= PROBLEM TO WORK ON =
Although the data below holds other lines too, output only those from the line with "by apply Forall2_fmap_r, Forall_Forall2_diag, Forall_true." up to and including the line with "Variable fake_dirs : list (string * string).", exactly as they appear.

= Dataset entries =
Lemma lost_loop_spec pend extra lv delay t prior : 0 < delay -> forall l h s,
  inv pend extra h -> getPacketNumberSpace h lv = Some s ->
  Forall (fun e => e ∈ Packets (history s)) l -> StronglySorted (fun a b => a.1 < b.1) l ->
  exists h' s', lost_loop h lv delay t prior l = Ok h' /\ inv pend extra h' /\ books h' ≡ₚ books h /\ env h' = env h /\
    getPacketNumberSpace h' lv = Some s' /\ shrinks s s' /\
    (forall e, e ∈ Packets (history s') <-> e ∈ Packets (history s) /\ ~ (e ∈ l /\ is_lost s t e = true)) /\
    lossTime s' = (if lossTime s =? 0 then first_waiting s delay t l else lossTime s).
Proof.
  intros Hdelay. induction l as [|[pn p] l IH]; intros h s Hi Hs Hin Hso.
  - exists h, s. cbn. split_and!; try done.
    { intros e. split; [|tauto]. intros He. split; [done|]. by intros [?%elem_of_nil _]. }
    unfold first_waiting. cbn. by destruct (Z.eqb_spec (lossTime s) 0).
  - apply Forall_cons in Hin as [Hp Hin]. apply StronglySorted_inv in Hso as [Hso Hlt].
    cbn [lost_loop]. rewrite (proj2 (space_get h lv s) Hs). cbn [mbind res_bind].
    destruct (largestAcked s <? pn) eqn:Ela.
    { assert (Hnl : forall e, e ∈ (pn, p) :: l -> (e.1 <=? largestAcked s) = false).
      { intros e [-> | He]%elem_of_cons; cbn; [lia|]. rewrite Forall_forall in Hlt. specialize (Hlt e He). cbn in Hlt. lia. }
      exists h, s. split_and!; try done.
      - intros e. split; [|tauto]. intros He. split; [done|]. intros [Hl Hx]. unfold is_lost in Hx.
        rewrite (Hnl e Hl) in Hx. done.
      - unfold first_waiting. destruct (List.find _ _) as [e|] eqn:Ef; [|by destruct (Z.eqb_spec (lossTime s) 0)].
        apply List.find_some in Ef as [Hl He]. apply list_elem_of_In in Hl. rewrite (Hnl e Hl) in He. done. }
    destruct (_ || _) eqn:El.
    + assert (Hlost : is_lost s t (pn, p) = true) by (unfold is_lost; cbn; rewrite El, andb_true_r; lia).
      destruct (lose_spec pend extra h lv s prior pn p Hi Hs Hp) as (h1 & s1 & -> & Hi1 & Hb1 & He1 & Hs1 & Hsh & Hlt1 & Hpk).
      cbn [mbind res_bind]. destruct (IH h1 s1 Hi1 Hs1) as (h' & s' & -> & Hi' & Hb' & He' & Hs' & Hsh' & Hin' & Hl'); [|done|].
      { rewrite Hpk. apply Forall_forall. intros e He. rewrite Forall_forall in Hlt, Hin. apply list_elem_of_filter.
        specialize (Hlt e He). cbn in Hlt. split; [lia|auto]. }
      exists h', s'. split_and!; try done; [by rewrite Hb'|congruence|by eapply shrinks_trans| |].
      * intros e. rewrite Hin', Hpk. unfold without. rewrite list_elem_of_filter, elem_of_cons.
        rewrite (is_lost_shrinks _ _ _ _ Hsh). split.
        -- intros [[H1 H2] H3]. split; [done|]. intros [[-> | H4] H5]; [done|]. by apply H3.
        -- intros [H1 H2]. split_and!; [|done|tauto]. intros He. apply H2.
           rewrite (entries_unique _ _ _ _ H1 Hp He). auto.
      * rewrite Hl', Hlt1. destruct (lossTime s =? 0); [|done]. rewrite (first_waiting_shrinks _ _ _ _ _ Hsh).
        unfold first_waiting. cbn [List.find]. rewrite Hlost. cbn [negb]. by rewrite andb_false_r.
    + assert (Hlost : is_lost s t (pn, p) = false) by (unfold is_lost; cbn; by rewrite El, andb_false_r).
      set (h1 := if lossTime s =? 0 then put h lv (with_lossTime s (SendTime p + delay)) else h).
      assert (Hh1 : exists s1, getPacketNumberSpace h1 lv = Some s1 /\ inv pend extra h1 /\ books h1 ≡ₚ books h /\ env h1 = env h /\
        shrinks s s1 /\ history s1 = history s /\ lossTime s1 = (if lossTime s =? 0 then SendTime p + delay else lossTime s)).
      { unfold h1. destruct (lossTime s =? 0); [|exists s; split_and!; try done].
        exists (with_lossTime s (SendTime p + delay)). pose proof (inv_space _ _ _ Hi _ _ Hs).
        split_and!; try done; [apply put_get|by eapply inv_put_same; try done; apply Hi| |by destruct lv].
        unfold books. rewrite (live_frames h lv s Hs), put_frames. by destruct lv. }
      destruct Hh1 as (s1 & Hs1 & Hi1 & Hb1 & He1 & Hsh & Hh & Hlt1). clearbody h1.
      destruct (IH h1 s1 Hi1 Hs1) as (h' & s' & -> & Hi' & Hb' & He' & Hs' & Hsh' & Hin' & Hl'); [by rewrite Hh|done|].
      exists h', s'. split_and!; try done; [by rewrite Hb'|congruence|by eapply shrinks_trans| |].
      * intros e. rewrite Hin', Hh, elem_of_cons, (is_lost_shrinks _ _ _ _ Hsh). split.
        -- intros [H1 H2]. split; [done|]. intros [[-> | H4] H5]; [congruence|tauto].
        -- intros [H1 H2]. split; [done|tauto].
      * rewrite Hl', Hlt1. rewrite (first_waiting_shrinks _ _ _ _ _ Hsh).
        destruct (lossTime s =? 0) eqn:Elt; [|by rewrite Elt].
        assert (entry_ok (pn, p)) as (_ & _ & Hst & _).
        { destruct (inv_space _ _ _ Hi _ _ Hs) as (_ & _ & S3 & _). rewrite Forall_forall in S3. by apply S3. }
        cbn in Hst. rewrite (proj2 (Z.eqb_neq _ 0)) by lia.
        unfold first_waiting. cbn [List.find]. rewrite Hlost. cbn [negb fst]. rewrite andb_true_r.
        by rewrite (proj2 (Z.leb_le _ _)) by lia.
Qed.

Lemma loss_delay_pos rtt : 0 < loss_delay rtt.
Proof. unfold loss_delay, TimerGranularity, Millisecond, Microsecond. lia. Qed.
Lemma acks_settle prior t : forall l b h b' h', settle_acked h prior t b l = Ok (b', h') -> calls h' = calls h.
Proof.
  induction l as [|[pn p] l IH]; intros b h b' h' H; cbn [settle_acked] in H; [by simplify_eq|].
  step_in H. apply acks_remove_flight in E. apply IH in H. rewrite H, E. by destruct (includedInBytesInFlight p).
Qed.

Lemma acks_after h ack lv t hi b prior b' h' : after_acked h ack lv t hi b prior = Ok (b', h') -> acks (calls h') = acks (calls h).
Proof.
  unfold after_acked. destruct (update_rtt_core h ack lv t hi b) as (Hc1 & _). set (h1 := update_rtt h ack lv t hi b) in *. clearbody h1.
  intros H. step_in H. destruct (update_ecn_core h1 x ack lv hi prior) as (Hc2 & _). set (h2 := update_ecn _ _ _ _ _ _) in *. clearbody h2.
  step_in H. step_in H. step_in H. destruct x2 as [b1 h5]. step_in H. step_in H. injection H as _ <-. cbn.
  apply acks_detect_lost in E0. rewrite calls_put in E0. apply acks_settle in E2.
  assert (Hs : acks (calls x1) = acks (calls x0)) by (case_bool_decide; [by apply acks_detect_probes in E1|by simplify_eq]).
  assert (Hx : calls x3 = calls h5).
  { destruct (_ && _); [|by simplify_eq]. step_in E4. injection E4 as <-. unfold detectSpuriousLosses in E5. step_in E5. by injection E5 as <-. }
  unfold core in Hc1, Hc2. assert (calls h2 = calls h) by congruence. congruence.
Qed.
(** * claude-code-proxy: WebSearch interception, Exa search adapter,
      API-key validation and token estimation

    A shallow embedding of [src/api/endpoints.py] and
    [src/utils/exa_search.py].

    Conventions of the embedding.
    - A Python [str] is a [string]: one [ascii] per character, so the
      embedding covers the code points 0..255.  [len], [in], [startswith]
      and [replace] are the functions of module [Py] below.
    - A Python [int] is a [Z].
    - A Python [dict] with string keys is an association list in insertion
      order ([Json.dict]); JSON-like values ([Dict[str, Any]], the result
      of [response.json()]) are values of [Json.json].
    - A Python [float] is a [Py.pyfloat]: it is given by what [repr]
      writes of it (sign, shortest decimal digits, position of the
      decimal point), or it is an infinity or NaN.  No arithmetic on
      floats is modelled: the code only decodes and encodes them.
    - Code that performs I/O or may raise runs in the monad [Eff.M]:
      a trace of observable events is threaded through, and a computation
      ends in a value or in a raised [Exception]. *)

From Stdlib Require Import String Ascii List ZArith NArith Lia Bool Arith.
From Stdlib Require Import DecimalString DecimalN DecimalPos DecimalFacts.
Import ListNotations.
Open Scope list_scope.
Open Scope string_scope.
(** C3, as stated, fails: player 2 of the example store has one statistics
    row, no winners and no unforced errors, and the ratio is [+infinity], not
    a finite number. *)
Lemma ratio_without_winners_and_errors :
  total ms_winners example_db 2 = 0%Z
  /\ total ms_unforced_errors example_db 2 = 0%Z
  /\ exists r,
      get_shot_distribution_analysis example_db 2 = Ok r
      /\ r !! "winner_to_error_ratio" = Some (VFloat PInf).
Proof.
  split; [reflexivity|]. split; [reflexivity|].
  destruct (get_shot_distribution_analysis_rows example_db 2) as (row & _ & Hr);
    [discriminate|].
  exists (shot_distribution example_db 2 ∪ row). split; [exact Hr|].
  exact (proj1 (proj2 (shot_distribution_lookup example_db 2 row))).
Qed.

(** Rounding to two decimals, exact here, is within [near2]. *)
Lemma near2_Qround2 (x : Q) : (0 <= x)%Q -> near2 (Qround2 x) x.
Proof.
  intros Hx. unfold near2. destruct (Qround2_near x) as [H1 H2].
  set (q := Qround2 x) in *. clearbody q. split; lra.
Qed.

Lemma sums_fit_example :
  shot_sums_fit example_db 1 /\ rally_sums_fit example_db 1
  /\ shot_sums_fit example_db 2 /\ rally_sums_fit example_db 2
  /\ shot_sums_fit example_db 3.
Proof.
  unfold shot_sums_fit, rally_sums_fit, fits.
  split; [|split; [|split; [|split]]]; decide_closed.
Qed.

(** C3, amended. For every player with at least one statistics row, whose
    sums fit, the shot-distribution result has a [winner_to_error_ratio],
    which is [+infinity] exactly when the summed unforced errors are 0,
    winners or not, and is otherwise a finite, non-negative number: winners
    divided by unforced errors, rounded to two decimals. *)
Theorem winner_to_error_ratio_sentinel (db : database) (player_id : Z) :
  statistics_of db player_id <> [] ->
  shot_sums_fit db player_id ->
  exists r v,
    get_shot_distribution_analysis db player_id = Ok r
    /\ r !! "winner_to_error_ratio" = Some v
    /\ (v = VFloat PInf <-> total ms_unforced_errors db player_id = 0%Z)
    /\ ((0 < total ms_unforced_errors db player_id)%Z ->
        exists q,
          v = VFloat (Fin q) /\ (0 <= q)%Q
          /\ near2 q (inject_Z (total ms_winners db player_id)
                      / inject_Z (total ms_unforced_errors db player_id))).
Proof.
  intros Hrows _.
  destruct (get_shot_distribution_analysis_rows db player_id Hrows)
    as (row & _ & Hr).
  exists (shot_distribution db player_id ∪ row),
    (ratio (total ms_winners db player_id) (total ms_unforced_errors db player_id)).
  split; [exact Hr|]. split; [|split].
  - exact (proj1 (proj2 (shot_distribution_lookup db player_id row))).
  - apply ratio_infinite, total_nonneg.
  - intros He.
    pose proof (Qdiv_nonneg _ _ (total_nonneg ms_winners db player_id) He) as Hq.
    eexists. split; [|split].
    + unfold ratio. apply Z.ltb_lt in He. rewrite He. reflexivity.
    + apply Qround2_nonneg. exact Hq.
    + apply near2_Qround2. exact Hq.
Qed.

Lemma winner_to_error_ratio_sentinel_witness :
  exists r q,
    get_shot_distribution_analysis example_db 1 = Ok r
    /\ r !! "winner_to_error_ratio" = Some (VFloat (Fin q))
    /\ near2 q (inject_Z 20 / inject_Z 10).
Proof.
  destruct (winner_to_error_ratio_sentinel example_db 1)
    as (r & v & Hr & Hv & _ & Hq); [discriminate|apply sums_fit_example|].
  destruct Hq as (q & -> & _ & Hn); [reflexivity|].
  exists r, q. split; [exact Hr|]. split; [exact Hv|]. exact Hn.
Defined.
(** [decorate_priority] leaves the root set, the links, the names, the
    tasks and with them the matched pairs as they are; a second decoration
    overrides the first: the result is that of the second one alone. *)
Theorem decorate_priority_again (fake_dirs : list (string * string))
    (dict_repr : gmap string pyval -> string) (wf : Workflow)
    (r r' : Z) (c c' : option Z) :
  root_fw_ids (decorate_priority wf r c) = root_fw_ids wf /\
  links (decorate_priority wf r c) = links wf /\
  get_runvasp_fws_and_tasks fake_dirs dict_repr (decorate_priority wf r c)
  = get_runvasp_fws_and_tasks fake_dirs dict_repr wf /\
  decorate_priority (decorate_priority wf r c) r' c' = decorate_priority wf r' c'.
Proof.
  split; [apply root_fw_ids_decorate_priority|]. split; [done|]. split.
  - symmetry. apply pairs_ext. unfold decorate_priority. simpl.
    apply Forall2_fmap_r, Forall_Forall2_diag, Forall_true.
    intros fw. simpl. by destruct (decide (fw_id fw ∈ root_fw_ids wf)).
  - unfold decorate_priority at 1 3. rewrite root_fw_ids_decorate_priority.
    unfold decorate_priority, wf_with_fws. simpl. f_equal.
    rewrite <- list_fmap_compose. apply list_fmap_ext. intros i fw _. simpl.
    destruct (decide (fw_id fw ∈ root_fw_ids wf)); simpl;
      by destruct (decide (fw_id fw ∈ root_fw_ids wf)).
Qed.

Lemma decorate_priority_roots_and_children_witness :
  exists fw',
    fws (decorate_priority Sample.wf_relax_static 5 (Some 2%Z)) !! 1 = Some fw' /\
    fw_id fw' = 2%Z /\ spec_priority (spec fw') = Some 2%Z.
Proof.
  apply (decorate_priority_roots_and_children Sample.wf_relax_static 5 (Some 2%Z) 1
           (Sample.firework 2 "static"
              [Sample.RunVaspDirect "vasp"; Sample.PassCalcLocs; Sample.VaspToDbTask])).
  - reflexivity.
  - discriminate.
Defined.

(** ** decorate_write_name, further *)

(** [decorate_write_name] puts the marker task at index 0 of every
    serialized task list and moves every former entry one index up; it
    does not touch the in-memory task lists, so the Fireworks keep their
    matched pairs, and the run task of a matched pair [(i, j)] of a
    mirrored Firework is afterwards the entry [j + 1] of
    [spec["_tasks"]], not the entry [j]. *)
Theorem decorate_write_name_shifts (get_slug : string -> string)
    (fake_dirs : list (string * string)) (dict_repr : gmap string pyval -> string)
    (wf : Workflow) (use_slug : bool) :
  length (fws (decorate_write_name get_slug wf use_slug)) = length (fws wf) /\
  get_runvasp_fws_and_tasks fake_dirs dict_repr (decorate_write_name get_slug wf use_slug)
  = get_runvasp_fws_and_tasks fake_dirs dict_repr wf /\
  forall i fw, fws wf !! i = Some fw ->
    exists fw', fws (decorate_write_name get_slug wf use_slug) !! i = Some fw' /\
      name fw' = name fw /\ tasks fw' = tasks fw /\
      spec_tasks (spec fw') !! 0 = Some (marker_task get_slug (name fw) use_slug) /\
      (forall j, spec_tasks (spec fw') !! S j = spec_tasks (spec fw) !! j) /\
      length (spec_tasks (spec fw')) = S (length (spec_tasks (spec fw))) /\
      (fw_mirrored fw -> forall j, spec_tasks (spec fw') !! S j = tasks fw' !! j).
Proof.
  split; [|split].
  - unfold decorate_write_name. simpl. by rewrite length_fmap.
  - symmetry. apply pairs_ext. unfold decorate_write_name. simpl.
    by apply Forall2_fmap_r, Forall_Forall2_diag, Forall_true.
  - intros i fw Hfw. unfold decorate_write_name. simpl.
    rewrite list_lookup_fmap, Hfw. simpl. eexists. split; [done|]. simpl.
    rewrite list_insert_at_0. repeat split; try done.
    intros Hm j. simpl. by rewrite Hm.
Qed.

(** ** add_modify_incar, further *)

Section ModifyIncar.

Variable fake_dirs : list (string * string).
Variable dict_repr : gmap string pyval -> string.

Lemma add_modify_incar_step_eq (p : gmap string pyval) (F : option string)
    (wf : Workflow) (i j : nat) (fw : Firework) :
  fws wf !! i = Some fw ->
  add_modify_incar_step p F wf (i, j) =
  Ok (if passes_filter F (name fw)
      then wf_with_fws
             (<[i := fw_with_spec
                       (with_spec_tasks
                          (list_insert_at (Z.of_nat j - 1) (ModifyIncar p)
                             (spec_tasks (spec fw))) (spec fw)) fw]> (fws wf)) wf
      else wf).
Proof.
  intros Hfw. unfold add_modify_incar_step, passes_filter, list_getitem.
  rewrite Hfw. destruct F as [f|]; simpl; [|done]. by destruct (str_in f (name fw)).
Qed.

= TASK OUTPUT =
    by apply Forall2_fmap_r, Forall_Forall2_diag, Forall_true.
  - intros i fw Hfw. unfold decorate_write_name. simpl.
    rewrite list_lookup_fmap, Hfw. simpl. eexists. split; [done|]. simpl.
    rewrite list_insert_at_0. repeat split; try done.
    intros Hm j. simpl. by rewrite Hm.
Qed.

(** ** add_modify_incar, further *)

Section ModifyIncar.

Variable fake_dirs : list (string * string).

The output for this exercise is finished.